Johan Barthold Jongkind (born June 3, 1819 - died February 9, 1891, was a Dutch painter and printmaker regarded as a forerunner of Impressionism who greatly influenced Claude Monet.
Jongkind was born in the town of Lattrop in the Overijssel province of the Netherlands near the border with Germany. Trained at the art academy in The Hague, in 1846 he moved to the Montmartre Quarter of Paris, France where he studied under Eugène Isabey and Francois-Edouard Picot . Two years later, his work was accepted at the Paris Salon and he received acclaim from critic Charles Baudelaire and later on from Emile Zola. However, an alcoholic who suffered from depression, Johan Jongkind's life proved to be a series of ups and downs.

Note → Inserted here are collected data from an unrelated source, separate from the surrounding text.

Lemma started_first_start (pre post : list running_task) (t : running_task) :
  forallb started pre = true ->
  started t = true ->
  forallb (fun t' => negb (started t')) post = true ->
  started_first (pre ++ t :: post) = true
  /\ filter started (pre ++ t :: post) = pre ++ [t].
Proof.
  intros Hpre Ht Hpost. induction pre as [|h pre IH]; simpl in *.
  - rewrite Ht. split; [now apply unstarted_first|]. f_equal.
    clear -Hpost. induction post as [|p post IH]; simpl in *; [reflexivity|].
    apply andb_true_iff in Hpost. destruct Hpost as [Hp Hpost].
    apply negb_true_iff in Hp. rewrite Hp. now apply IH.
  - apply andb_true_iff in Hpre. destruct Hpre as [Hh Hpre]. rewrite Hh.
    destruct (IH Hpre) as [H1 H2]. split; [exact H1|now rewrite H2].
Qed.

Lemma filter_started_before (pre post : list running_task) (t : running_task) :
  forallb started pre = true ->
  started t = false ->
  forallb (fun t' => negb (started t')) post = true ->
  filter started (pre ++ t :: post) = pre.
Proof.
  intros Hpre Ht Hpost. induction pre as [|h pre IH]; simpl in *.
  - rewrite Ht. clear -Hpost. induction post as [|p post IH]; simpl in *; [reflexivity|].
    apply andb_true_iff in Hpost. destruct Hpost as [Hp Hpost].
    apply negb_true_iff in Hp. rewrite Hp. now apply IH.
  - apply andb_true_iff in Hpre. destruct Hpre as [Hh Hpre]. rewrite Hh.
    now rewrite (IH Hpre).
Qed.

(** A change of status of a task that was started changes neither the
    order of started and unstarted tasks nor the keys of the started ones. *)
Lemma started_status_change (pre post : list running_task) (t : running_task)
  (st : status) :
  started t = true -> started (set_status t st) = true ->
  started_first (pre ++ set_status t st :: post) = started_first (pre ++ t :: post)
  /\ map t_key (filter started (pre ++ set_status t st :: post))
     = map t_key (filter started (pre ++ t :: post)).
Proof.
  intros Ht Ht'. induction pre as [|h pre [IH1 IH2]]; simpl.
  - rewrite Ht, Ht'. now split.
  - destruct (started h); simpl.
    + split; [exact IH1|now rewrite IH2].
    + split; [|exact IH2]. rewrite !forallb_app. simpl. now rewrite Ht, Ht'.
Qed.

Lemma started_first_split (l : list running_task) :
  started_first l = true ->
  l = filter started l ++ filter (fun t => negb (started t)) l.
Proof.
  induction l as [|t l IH]; simpl; [reflexivity|].
  destruct (started t) eqn:Ht; simpl; intros H.
  - now rewrite <- IH.
  - assert (Hnone : filter started l = []).
    { clear -H. induction l as [|p l IH]; simpl in *; [reflexivity|].
      apply andb_true_iff in H. destruct H as [Hp H].
      apply negb_true_iff in Hp. rewrite Hp. now apply IH. }
    rewrite Hnone. simpl. f_equal. symmetry. now apply forallb_filter_id.
Qed.

Lemma returned_started (tasks : list running_task) (results : list (string * string)) :
  results_of tasks = Some results -> forallb started tasks = true.
Proof.
  intros Hres. apply forallb_forall. intros t Hin.
  destruct (results_of_returned tasks results Hres t Hin) as (text & Hst).
  unfold started. now rewrite Hst.
Qed.

Lemma on_plan_next (batches done later : list (dict (list message)))
  (tr : list sched_event) (acc : Acc) :
  batches = done ++ later ->
  issued tr = issue_plan 0 done ->
  on_plan batches tr (next Acc (length done) later acc).
Proof.
  intros -> Hiss. destruct later as [|b later]; simpl.
  - now rewrite app_nil_r.
  - exists done, b. split; [reflexivity|]. split; [reflexivity|].
    split; [apply keys_spawn|].
    assert (Hun : forallb (fun t => negb (started t)) (spawn b) = true).
    { apply forallb_forall. intros t Hin. unfold started.
      now rewrite (spawn_created b t Hin). }
    split; [now apply unstarted_first|].
    assert (Hnone : filter started (spawn b) = []).
    { clear -Hun. induction (spawn b) as [|p l IH]; simpl in *; [reflexivity|].
      apply andb_true_iff in Hun. destruct Hun as [Hp Hun].
      apply negb_true_iff in Hp. rewrite Hp. now apply IH. }
    rewrite Hnone. simpl. now rewrite app_nil_r.
Qed.

Lemma on_plan_all_started (batches done later : list (dict (list message)))
  (b : dict (list message)) (tasks : list running_task) (tr : list sched_event) :
  batches = done ++ b :: later ->
  map t_key tasks = keys b ->
  forallb started tasks = true ->
  issued tr
  = issue_plan 0 done ++ map (pair (length done)) (map t_key (filter started tasks)) ->
  issued tr = issue_plan 0 (done ++ [b])
  /\ issue_plan 0 batches = issued tr ++ issue_plan (S (length done)) later.
Proof.
  intros -> Hkeys Hall Hiss. rewrite (forallb_filter_id _ _ Hall), Hkeys in Hiss.
  rewrite !issue_plan_app. simpl. rewrite app_nil_r, Hiss. split; [reflexivity|].
  now rewrite <- app_assoc.
Qed.

Lemma on_plan_step (batches : list (dict (list message))) (tr : list sched_event)
  (s s' : state) (l : option sched_event) :
  on_plan batches tr s -> step s l s' -> on_plan batches (tr ++ observe l) s'.
Proof.
  intros Hinv Hstep.
  destruct Hstep as [i pre t post later acc Hpre Hst
                    |i pre t post later acc text Hst Hcl
                    |i pre t post later acc Hst Hcl
                    |i tasks later acc Hraised Hstarted
                    |i tasks later acc results acc' Hres Hrec
                    |i tasks later acc results e Hres Hrec];
    simpl in Hinv; destruct Hinv as (done & b & Hb & Hlen & Hkeys & Hfirst & Hiss).
  - assert (Ht : started t = false) by (unfold started; now rewrite Hst).
    pose proof (started_first_after pre post t Hfirst Ht) as Hpost.
    destruct (started_first_start pre post (set_status t Waiting) Hpre eq_refl Hpost)
      as [Hf' Hfilter].
    exists done, b. split; [exact Hb|]. split; [exact Hlen|].
    split; [now rewrite keys_set_status|]. split; [exact Hf'|].
    simpl observe. rewrite issued_app, Hiss, Hfilter.
    rewrite (filter_started_before pre post t Hpre Ht Hpost).
    simpl. now rewrite !map_app, <- app_assoc.
  - assert (Ht : started t = true) by (unfold started; now rewrite Hst).
    destruct (started_status_change pre post t (Returned text) Ht eq_refl) as [H1 H2].
    exists done, b. split; [exact Hb|]. split; [exact Hlen|].
    split; [now rewrite keys_set_status|]. split; [now rewrite H1|].
    simpl observe. rewrite issued_app, Hiss, H2. simpl. now rewrite app_nil_r.
  - assert (Ht : started t = true) by (unfold started; now rewrite Hst).
    destruct (started_status_change pre post t Raised Ht eq_refl) as [H1 H2].
    exists done, b. split; [exact Hb|]. split; [exact Hlen|].
    split; [now rewrite keys_set_status|]. split; [now rewrite H1|].
    simpl observe. rewrite issued_app, Hiss, H2. simpl. now rewrite app_nil_r.
  - simpl. rewrite app_nil_r. subst i.
    destruct (on_plan_all_started batches done later b tasks tr Hb Hkeys Hstarted Hiss)
      as [_ H]. now exists (issue_plan (S (length done)) later).
  - simpl observe. rewrite app_nil_r. subst i.
    destruct (on_plan_all_started batches done later b tasks tr Hb Hkeys
                (returned_started tasks results Hres) Hiss) as [H _].
    replace (S (length done)) with (length (done ++ [b]))
      by (rewrite length_app; simpl; lia).
    apply on_plan_next; [|exact H]. rewrite Hb, <- app_assoc. reflexivity.
  - simpl. rewrite app_nil_r. subst i.
    destruct (on_plan_all_started batches done later b tasks tr Hb Hkeys
                (returned_started tasks results Hres) Hiss) as [_ H].
    now exists (issue_plan (S (length done)) later).
Qed.

Lemma exec_on_plan (batches : list (dict (list message))) (acc0 : Acc)
  (tr : list sched_event) (s : state) :
  exec (init Acc batches acc0) tr s -> on_plan batches tr s.
Proof.
  intros Hexec. remember (init Acc batches acc0) as s0 eqn:Hs0.
  induction Hexec as [s|s tr s' l s'' Hexec IH Hstep].
  - subst s. apply (on_plan_next batches [] batches [] acc0); reflexivity.
  - exact (on_plan_step batches tr s' s'' l (IH Hs0) Hstep).
Qed.

(** X16.  In every execution of the event loop the requests are sent in
    the order of the input, batch after batch and within a batch in the
    order of its entries, and none is sent twice: the requests sent so far
    are always the first requests of that plan; when the loop has
    finished they are the whole plan. *)
Theorem requests_follow_the_input (batches : list (dict (list message))) (acc0 : Acc)
  (tr : list sched_event) (s : state) :
  exec (init Acc batches acc0) tr s ->
  (exists rest, issue_plan 0 batches = issued tr ++ rest)
  /\ (forall acc, s = Finished acc -> issued tr = issue_plan 0 batches).
Proof.
  intros Hexec. pose proof (exec_on_plan batches acc0 tr s Hexec) as Hplan.
  split.
  - destruct s as [i tasks later acc|acc|e]; simpl in Hplan.
    + destruct Hplan as (done & b & -> & Hlen & Hkeys & Hfirst & Hiss).
      pose proof (f_equal (map t_key) (started_first_split tasks Hfirst)) as Hsplit.
      rewrite Hkeys, map_app in Hsplit.
      exists (map (pair (length done))
                (map t_key (filter (fun t => negb (started t)) tasks))
              ++ issue_plan (S (length done)) later).
      rewrite issue_plan_app. simpl. rewrite Hiss, Hsplit.
      subst i. now rewrite !map_app, <- !app_assoc.
    + exists []. now rewrite app_nil_r.
    + exact Hplan.
  - intros acc ->. exact Hplan.
Qed.

End SchedMore.

Lemma event_loop_progress_witness :
  Sched.measure (Sched.Running 0 [Sample.task_a Sched.Waiting] [] Sample.after_a)
  < Sched.measure (Sched.Running 0 [Sample.task_a Sched.Created] [] Sample.after_a).
Proof.
  exact (proj1 (proj2 (event_loop_progress Sample.steady_client (dict string)
                         (detail_record "out")))
           _ _ _
           (Sched.step_start Sample.steady_client (dict string) (detail_record "out")
              0 [] (Sample.task_a Sched.Created) [] [] Sample.after_a
              eq_refl eq_refl)).
Defined.

Lemma requests_follow_the_input_witness :
  (exists rest,
     Sched.issue_plan 0 Sample.single_batches
     = Sched.issued [Sched.Issue 0 "a.py"; Sched.Resolve 0 "a.py" true;
                     Sched.Issue 1 "b.py"; Sched.Resolve 1 "b.py" true] ++ rest)
  /\ (forall acc,
        Sched.Finished
          [("a.py", format_title "a.py" "Rename the variable");
           ("b.py", format_title "b.py" "Rename the variable")]
        = Sched.Finished acc ->
        Sched.issued [Sched.Issue 0 "a.py"; Sched.Resolve 0 "a.py" true;
                      Sched.Issue 1 "b.py"; Sched.Resolve 1 "b.py" true]
        = Sched.issue_plan 0 Sample.single_batches).
Proof.
  apply (requests_follow_the_input Sample.steady_client (dict string)
           (detail_record "out") Sample.single_batches []).
  refine (Sched.exec_step _ _ _ _
            [Sched.Issue 0 "a.py"; Sched.Resolve 0 "a.py" true;
             Sched.Issue 1 "b.py"; Sched.Resolve 1 "b.py" true]
            (Sched.Running 1 [Sample.task_b (Sched.Returned "Rename the variable")] []
               Sample.after_a)
            None _ _ _).
  - refine (Sched.exec_step _ _ _ _
              [Sched.Issue 0 "a.py"; Sched.Resolve 0 "a.py" true; Sched.Issue 1 "b.py"]
              (Sched.Running 1 [Sample.task_b Sched.Waiting] [] Sample.after_a)
              (Some (Sched.Resolve 1 "b.py" true)) _ _ _).
    + refine (Sched.exec_step _ _ _ _
                [Sched.Issue 0 "a.py"; Sched.Resolve 0 "a.py" true]
                (Sched.Running 1 [Sample.task_b Sched.Created] [] Sample.after_a)
                (Some (Sched.Issue 1 "b.py")) _ _ _).
      * refine (Sched.exec_step _ _ _ _
                  [Sched.Issue 0 "a.py"; Sched.Resolve 0 "a.py" true]
                  (Sched.Running 0
                     [Sample.task_a (Sched.Returned "Rename the variable")]
                     [[("b.py", [to_openai_system_message "Review";
                                 to_openai_user_message "b.py: print(2)"])]] [])
                  None _ _ _).
        -- refine (Sched.exec_step _ _ _ _
                     [Sched.Issue 0 "a.py"]
                     (Sched.Running 0 [Sample.task_a Sched.Waiting]
                        [[("b.py", [to_openai_system_message "Review";
                                    to_openai_user_message "b.py: print(2)"])]] [])
                     (Some (Sched.Resolve 0 "a.py" true)) _ _ _).
           ++ refine (Sched.exec_step _ _ _ _ [] _ (Some (Sched.Issue 0 "a.py")) _
                        (Sched.exec_refl _ _ _ _) _).
              exact (Sched.step_start _ _ _ 0 [] (Sample.task_a Sched.Created) [] _ _
                       eq_refl eq_refl).
           ++ exact (Sched.step_response _ _ _ 0 [] (Sample.task_a Sched.Waiting) [] _ _
                       "Rename the variable" eq_refl eq_refl).
        -- exact (Sched.step_join Sample.steady_client _ (detail_record "out") 0
                    [Sample.task_a (Sched.Returned "Rename the variable")]
                    [[("b.py", [to_openai_system_message "Review";
                                to_openai_user_message "b.py: print(2)"])]]
                    [] [("a.py", "Rename the variable")] Sample.after_a eq_refl eq_refl).
      * exact (Sched.step_start _ _ _ 1 [] (Sample.task_b Sched.Created) [] _ _
                 eq_refl eq_refl).
    + exact (Sched.step_response _ _ _ 1 [] (Sample.task_b Sched.Waiting) [] _ _
               "Rename the variable" eq_refl eq_refl).
  - exact (Sched.step_join Sample.steady_client _ (detail_record "out") 1
             [Sample.task_b (Sched.Returned "Rename the variable")] []
             Sample.after_a [("b.py", "Rename the variable")]
             [("a.py", format_title "a.py" "Rename the variable");
              ("b.py", format_title "b.py" "Rename the variable")]
             eq_refl eq_refl).
Defined.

In 1855, Johan Jongkind returned to live in Rotterdam and remained there until 1860. Back in Paris, in 1861 he rented a studio on the rue de Chevreuse in Montparnasse where some of his paintings begin to provide a glimpse of the Impressionist style to come. In 1862 he befriended the young Claude Monet who would later refer to Jongk as the "Master." The following year Jongkind exhibited at the first Salon des Refusés. Despite several successes, in another of his down periods the Impressionist group did not accept his work for their first exhibition in 1874.
In 1878 with his wife, the painter Joséphine Fesser , Johan Jongkind moved to live in the small town of La Côte-Saint-André near Grenoble in the Isère département in the southeast of France where he died in 1891. He is buried there in the local cemetery.